先ず、有機系絶縁膜材料を溶かした有機溶剤1として本実施例ではBCBを溶かしたメシチレンを用いた。メシチレンに溶けているBCBの量は32%とした。そして、この有機溶剤1をタンク2に入れ、マスフローコントローラ4に接続する。
【0015】
タンク2は、タンク用ヒータ3によって加熱される。加熱温度は、ここでは100℃に設定した。これにより、有機系絶縁膜材料を含んだ有機溶剤が気化する。
【0016】
気化した有機系絶縁膜材料を含んだ有機溶剤は、マスフローコントローラ4で流量制御され、さらに配管5を通り、反応室7に供給される。マスフローコントローラ4の設定は10sccmで行ったが、1〜100sccmの範囲が好ましい。
【0017】
ここで、有機溶剤の再液化を防ぐため、マスフローコントローラ4はタンク用ヒータ3により、配管5は配管用ヒータ6により100℃で加熱した。
【0018】
反応室7はポンプ8で減圧され、圧力制御されている。本実施例において圧力は80Paとしたが、10〜200Paの範囲が好ましい。
【0019】
反応室には、プラズマを発生させるため上部電極9と下部電極10があり、下部電極10の上に半導体基板11を載せた。
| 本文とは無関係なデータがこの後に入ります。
Lemma sstep_inv lbl w w' : sys_inv w -> sstep lbl w = Some w' -> sys_inv w'.
Proof.
  intros Hi E. pose proof Hi as [Hc [bs Hl] Hn Ha].
  destruct lbl as [j r|j|j k|s c index isL|s lbl|s index|k|s]; cbn in E.
  - destruct (cks w !! j) as [cs|] eqn:Hj; [|done]. cbn in E. destruct (busy cs) eqn:Hb; [done|].
    destruct (proper r) eqn:Hp; [|done]. injection E as <-.
    pose proof (invoke_inv j cs r w Hc Hj Hb Hp) as Hc'. split; [done| |done..].
    exists (bs ++ [length w.(log)]). by apply (invoke_log_inv w bs j cs).
  - unfold clerk_returns in E. destruct (cks w !! j) as [cs|] eqn:Hj; [|done]. cbn in E.
    destruct (busy cs) as [[c i]|] eqn:Hb; [|done]. injection E as <-. by apply try_next_sys.
  - destruct (cks w !! j) as [cs|] eqn:Hj; [|done]. cbn in E. destruct (busy cs) as [[c i]|] eqn:Hb; [|done].
    cbn in E. destruct (answered w !! k) as [[s [c' rep]]|] eqn:Hk; [|done]. cbn in E.
    case_bool_decide as Hg; [|done]. destruct Hg as [-> ->].
    unfold clerk_returns in E. rewrite Hj in E. cbn in E. rewrite Hb in E. cbn in E.
    destruct (reply_wrong rep) eqn:Hw; [injection E as <-; by apply try_next_sys|].
    destruct (recs w !! i) as [r|] eqn:Hr; [|done]. injection E as <-.
    destruct (Ha _ (list_elem_of_lookup_2 _ _ _ Hk) Hw) as [h Hs]. cbn in Hs.
    split; [by eapply (return_inv j cs c)| |done..]. exists bs. by apply (return_log_inv w bs j cs c i r _ h).
  - case_bool_decide as Hin; [|done].
    unfold arrives in E. destruct (server_step s (KStart c index isL) id w) as [w1|] eqn:E1; [|done]. cbn in E. injection E as <-.
    destruct (server_step_inv _ _ _ _ _ Hi E1) as (Hi1 & E2 & E3 & E4); [by left|].
    destruct isL; [|done]. destruct Hi1 as [Hc1 Hl1 Hn1 Ha1]. split; [|done..].
    eapply clerk_inv_frame; [..|exact Hc1]; try done.
    intros op [?| ->%list_elem_of_singleton]%elem_of_app; [by left|right]. rewrite E3.
    destruct (ci_sent _ Hc _ _ Hin) as (i & r & Hr & <-). by exists i, r.
  - destruct (internal lbl) eqn:Hlbl; [|done].
    destruct (server_step_inv _ _ _ _ _ Hi E) as [? _]; [|done]. intros nd _. left. by destruct lbl.
  - destruct (nodes w !! s) as [nd|] eqn:Hs; [|done]. cbn in E.
    destruct (log w !! (index - 1)%nat) as [op|] eqn:Hop; [|done]. cbn in E.
    destruct (_ && _) eqn:Hx; [|done].
    apply andb_true_iff in Hx as [Hx1 Hx2%Nat.leb_le].
    assert (1 <= index)%nat by (destruct index; [done|lia]).
    destruct (server_step_inv _ _ _ _ _ Hi E) as [? _]; [|done]. intros nd' Hnd'. simplify_eq. right.
    exists op, index. by repeat split.
  - destruct (started w !! k) as [op|] eqn:Hk; [|done]. injection E as <-.
    apply list_elem_of_lookup_2 in Hk. split; cbn.
    + eapply clerk_inv_frame; [..|exact Hc]; try done. auto.
    + exists bs. by apply commit_log_inv.
    + intros nd Hnd. by apply node_ok_snoc, Hn.
    + intros a Hain. by apply answer_ok_snoc, Ha.
  - destruct (nodes w !! s) as [nd|] eqn:Hs; [|done]. injection E as <-. split; [|by exists bs|..]; cbn.
    + eapply clerk_inv_frame; [..|exact Hc]; try done. auto.
    + intros nd' [?| ->]%elem_of_insert_or; [by apply Hn|apply start_node_ok].
    + done.
Qed.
ここでは基板としてSiを用いた。下部電極10の下にある基板用ヒータ12を用い基板11を加熱する。温度は150℃とした。
【0020】
RF電源13を用い電極間にパワーを印加することにより膜の堆積を行った。パワー密度は0.4W/cm2としたが、0.1W/cm2〜1W/cm2の範囲が好ましい。
【0021】
以上の手順で有機系絶縁膜を形成した。
【0022】
本実施例により作製された有機系絶縁膜は均一性がよく誘電率の低い良好な膜であった。以上本発明の実施例を図面によって詳述したが、本発明は本実施例に限定されるものではなく、本発明の要旨を逸脱しない範囲の設計の変更等が可能で、例えば、本実施例では半導体基板としてSiを用いたがGaAs, InP等の半導体基板を用いても同様の効果が得られる。
【0023】
【発明の効果】
以上述べたように、本発明により誘電率の低い有機系絶縁膜を均一性よく薄く堆積することが可能となる。
【0024】
これにより、化合物半導体系通信用IC・混成マイクロ波回路等の半導体集積回路の高速化に寄与するものである。
【図面の簡単な説明】
【図1】 本発明による形成方法を説明する図である。
【符号の説明】
1 有機系絶縁膜材料を含む有機溶剤、
2 タンク、
3 タンク用ヒータ、
4 マスフローコントローラ、
5 配管、
6 配管用ヒータ、
7 反応室、
8 ポンプ、
9 上部電極、
10 下部電極、
11 半導体基板、
12 基板用ヒータ、
13 RF電源。
Claims (4)
- 有機系絶縁膜材料を溶かした有機溶剤を60℃以上150℃以下で加熱気化する工程と、
気化した材料を60℃以上150℃以下で加熱した配管を通して反応室に供給する工程と、
有機系絶縁膜を堆積する半導体基板が反応室内において前記有機溶剤の気化温度以上で加熱し、前記有機絶縁膜はプラズマによる化学気相成長法を用いて堆積する工程と、
を有し、
前記有機絶縁膜材料は、ポリイミド系材料、またはベンゾシクロブテン( BCB )系材料であり、前記有機絶縁膜材料の有機溶剤中の濃度が50%以下であることを特徴とする有機系絶縁膜の形成方法。 - 前記有機溶剤は、ポリイミド系材料に対してN-メチル2ピロリドン、ベンゾシクロブテン(BCB)系材料に対してメシチレンであることを特徴とする請求項1に記載の有機系絶縁膜の形成方法。
- 有機系絶縁膜材料を溶かした有機溶剤を加熱気化するためのタンクと、
気化した材料を反応室に供給するための配管と、
有機系絶縁膜を半導体基板へプラズマによる化学気相成長法により堆積するための反応室と、
を少なくとも有する有機絶縁膜の形成装置において、
前記タンクは加熱手段を有し、前記有機系絶縁膜材料を溶かした有機溶剤を、60℃以上150℃以下で加熱気化し、
前記配管は加熱手段を有し60℃以上150℃以下で加熱し、
前記反応室は基板加熱手段を有し、有機系絶縁膜を堆積するための半導体基板が反応室内において前記有機溶剤の気化温度以上で加熱され、
前記有機絶縁膜材料は、ポリイミド系材料、またはベンゾシクロブテン( BCB )系材料であり、前記有機絶縁膜材料の有機溶剤中の濃度が50%以下であることを特徴とする有機系絶縁膜の形成装置。 - 前記有機溶剤は、ポリイミド系材料に対してN-メチル2ピロリドン、ベンゾシクロブテン(BCB)系材料に対してメシチレンであることを特徴とする請求項3に記載の有機系絶縁膜の形成装置。